Specifically, average mortgage rates for new loans declined by 70 basis points for homeowners and 70 basis points for investors through January 2021:

Mortgage rates fell sharply during the year through January for all types and terms of loan.

What should immediately come to mind is the large gap between existing loans and new loans. The differences are listed below.

Homeowner Mortgages:

  • Floating rate: new loans = 2.79%; existing loans = 3.14%; difference = 0.35%.
  • 3 years or less fixed: new loans = 2.10%; existing loans = 2.73%; difference = 0.63%.
  • More than 3 years fixed: new credits = 2.00%; existing loans = 2.27%; difference = 0.27%.
  • Interest only: new loans = 3.25%; existing loans = 3.77%; difference = 0.52%.
  • Main interest: new loans = 2.45%; existing loans = 2.96%; difference = 0.51%.

Mortgage loans to investors:

  • Floating rate: new loans = 3.08%; existing loans = 3.49%; difference = 0.41%.
  • 3 years or less fixed: new loans = 2.54%; existing loans = 3.11%; difference = 0.57%.
  • More than 3 years fixed: new loans = 2.33%; existing loans = 2.64%; difference = 0.31%.
  • Interest only: new loans = 3.63%; existing loans = 3.03%; difference = 0.60%.
  • Main interest: new loans = 2.80%; existing loans = 3.26%; difference = 0.46%.

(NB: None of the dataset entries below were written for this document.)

(** * Reconciliation of Elasticsearch roles and users

    A shallow embedding of
      - [plugins/module_utils/api.py]                (client factory, version pairing),
      - [plugins/module_utils/elasticsearch_role.py] (class [Role]),
      - [plugins/module_utils/elasticsearch_user.py] (class [User]),
      - [plugins/modules/elasticsearch_role.py] and
        [plugins/modules/elasticsearch_user.py]      ([run_module]),
      - [plugins/module_utils/certs.py]              (the helper functions),
    followed by the properties established about them.

    Python values are a small JSON-like inductive type; the remote cluster is
    an arbitrary transition system answering the calls of the
    elasticsearch-py client; the handlers are programs of a state and
    exception monad whose state carries the remote system, the chronological
    list of calls issued so far and the mutable [self.result] dictionary. *)

From Stdlib Require Import List String Ascii ZArith Bool Lia.
From Stdlib Require Import DecimalString.
From Stdlib Require Import Strings.Byte.
Import ListNotations.
Local Open Scope string_scope.
Local Open Scope Z_scope.

(** ** Python values *)

(** The JSON fragment of Python's values: what the cluster's API returns and
    what the modules pass to it.  Dictionaries have string keys and are kept as
    association lists read through [dict_get] (first binding wins). *)
#[local] Unset Elimination Schemes.
Inductive value : Type :=
| VNone
| VBool (b : bool)
| VInt (n : Z)
| VStr (s : string)
| VList (l : list value)
| VDict (d : list (string * value)).
#[local] Set Elimination Schemes.

Definition dict : Type := list (string * value).

(** [d.get(k)] without the default: [None] here stands for "no such key". *)
Fixpoint dict_get (k : string) (d : dict) : option value :=
  match d with
  | [] => None
  | (k', v) :: r => if String.eqb k k' then Some v else dict_get k r
  end.

(** [k in d] *)
Definition dict_mem (k : string) (d : dict) : bool :=
  match dict_get k d with Some _ => true | None => false end.

(** [d.get(k, default)] *)
Definition dict_get_default (k : string) (d : dict) (default : value) : value :=
  match dict_get k d with Some v => v | None => default end.

Fixpoint str_mem (k : string) (l : list string) : bool :=
  match l with
  | [] => false
  | k' :: r => String.eqb k k' || str_mem k r
  end.

(** Python's [==] on these values.  [True == 1] and [False == 0] hold in
    Python, lists are compared position by position, dictionaries as mappings
    (same keys, equal values, whatever the order). *)
Section Equality.
Variable eq : value -> value -> bool.

Fixpoint list_eq (l m : list value) {struct l} : bool :=
  match l, m with
  | [], [] => true
  | x :: l', y :: m' => eq x y && list_eq l' m'
  | _, _ => false
  end.

(** Every key of [d] not in [seen] is bound in [e] to an equal value; a key
    is looked at once, at its first binding. *)
Fixpoint dict_sub (e : dict) (seen : list string) (d : dict) {struct d}
  : bool :=
  match d with
  | [] => true
  | (k, v) :: r =>
      (if str_mem k seen then true
       else match dict_get k e with
            | Some w => eq v w
            | None => false
            end)
      && dict_sub e (k :: seen) r
  end.
End Equality.
(** C5 on a run.  For one event dated one millisecond before the epoch,
    which the check of [env] lets pass, the group holds the timestamp
    -1000000 only, and [Tick] is called with 0. *)
Lemma Tick_not_the_maximum :
  let run := Rev env (DataEvents [EventRequest evOld]) st0 in
  ∃ groups g,
    run.1 = Ok (Some groups)
    ∧ map_to_list groups = [("g", g)]
    ∧ groupTimestamps g = [-1000000]
    ∧ ticksOf (RevOps env (DataEvents [EventRequest evOld]) st0) = [(tsdb g, 0)]
    ∧ maxTimestamp (groupTimestamps g) ≠ Some 0.
Proof.
  eexists _, _. split; [vm_compute; reflexivity|].
  split; [vm_compute; reflexivity|].
  split; [vm_compute; reflexivity|].
  split; [vm_compute; reflexivity|].
  vm_compute. discriminate.
Qed.

(** C1 fails on the code: the first event acquires the segment of its day,
    the second event has no tag family, [handle] returns an error and the
    accumulator is replaced; [Rev] returns, and the segment acquired was
    never released. *)
Theorem Rev_reset_leaks_segment :
  let ops := RevOps env (DataEvents [EventRequest ev1; EventRequest evBad]) st0 in
  (Rev env (DataEvents [EventRequest ev1; EventRequest evBad]) st0).1 = Ok (Some ∅)
  ∧ acquiredOf ops = [seg0]
  ∧ decRefsOf ops = []
  ∧ countOf seg0 (acquiredOf ops) = 1%nat
  ∧ countOf seg0 (decRefsOf ops) = 0%nat.
Proof. vm_compute. repeat split. Qed.

(** ** Segments acquired and segments released *)

Lemma acquiredOf_app a b : acquiredOf (a ++ b) = acquiredOf a ++ acquiredOf b.
Proof. apply omap_app. Qed.

Lemma decRefsOf_app a b : decRefsOf (a ++ b) = decRefsOf a ++ decRefsOf b.
Proof. apply omap_app. Qed.

Lemma heldSegments_insert (groups : gmap string elementsInGroup) gn g :
  heldSegments (<[gn := g]> groups)
  ≡ₚ segments g ++ heldSegments (delete gn groups).
Proof.
  unfold heldSegments. rewrite <- insert_delete_eq.
  rewrite map_to_list_insert by apply lookup_delete_eq. done.
Qed.

Lemma heldSegments_lookup (groups : gmap string elementsInGroup) gn g :
  groups !! gn = Some g →
  heldSegments groups ≡ₚ segments g ++ heldSegments (delete gn groups).
Proof.
  intros Hg. rewrite <- (insert_id groups gn g Hg) at 1.
  apply heldSegments_insert.
Qed.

As you can see, serious mortgage savings are available if you are looking to refinance.

For example, a homeowner with a $ 500,000 mortgage who refinances a typical existing variable mortgage at 3.14% to another provider at 2.79% could save about $ 1,750 per year on interest payments. Obviously, if they shop around, they could find an even lower rate and save more.

They could also switch from variable to fixed, thus achieving greater mortgage savings.

The point is, it’s worth shopping around for a better deal. Or at least call your lender and see if they’ll drop your mortgage rate.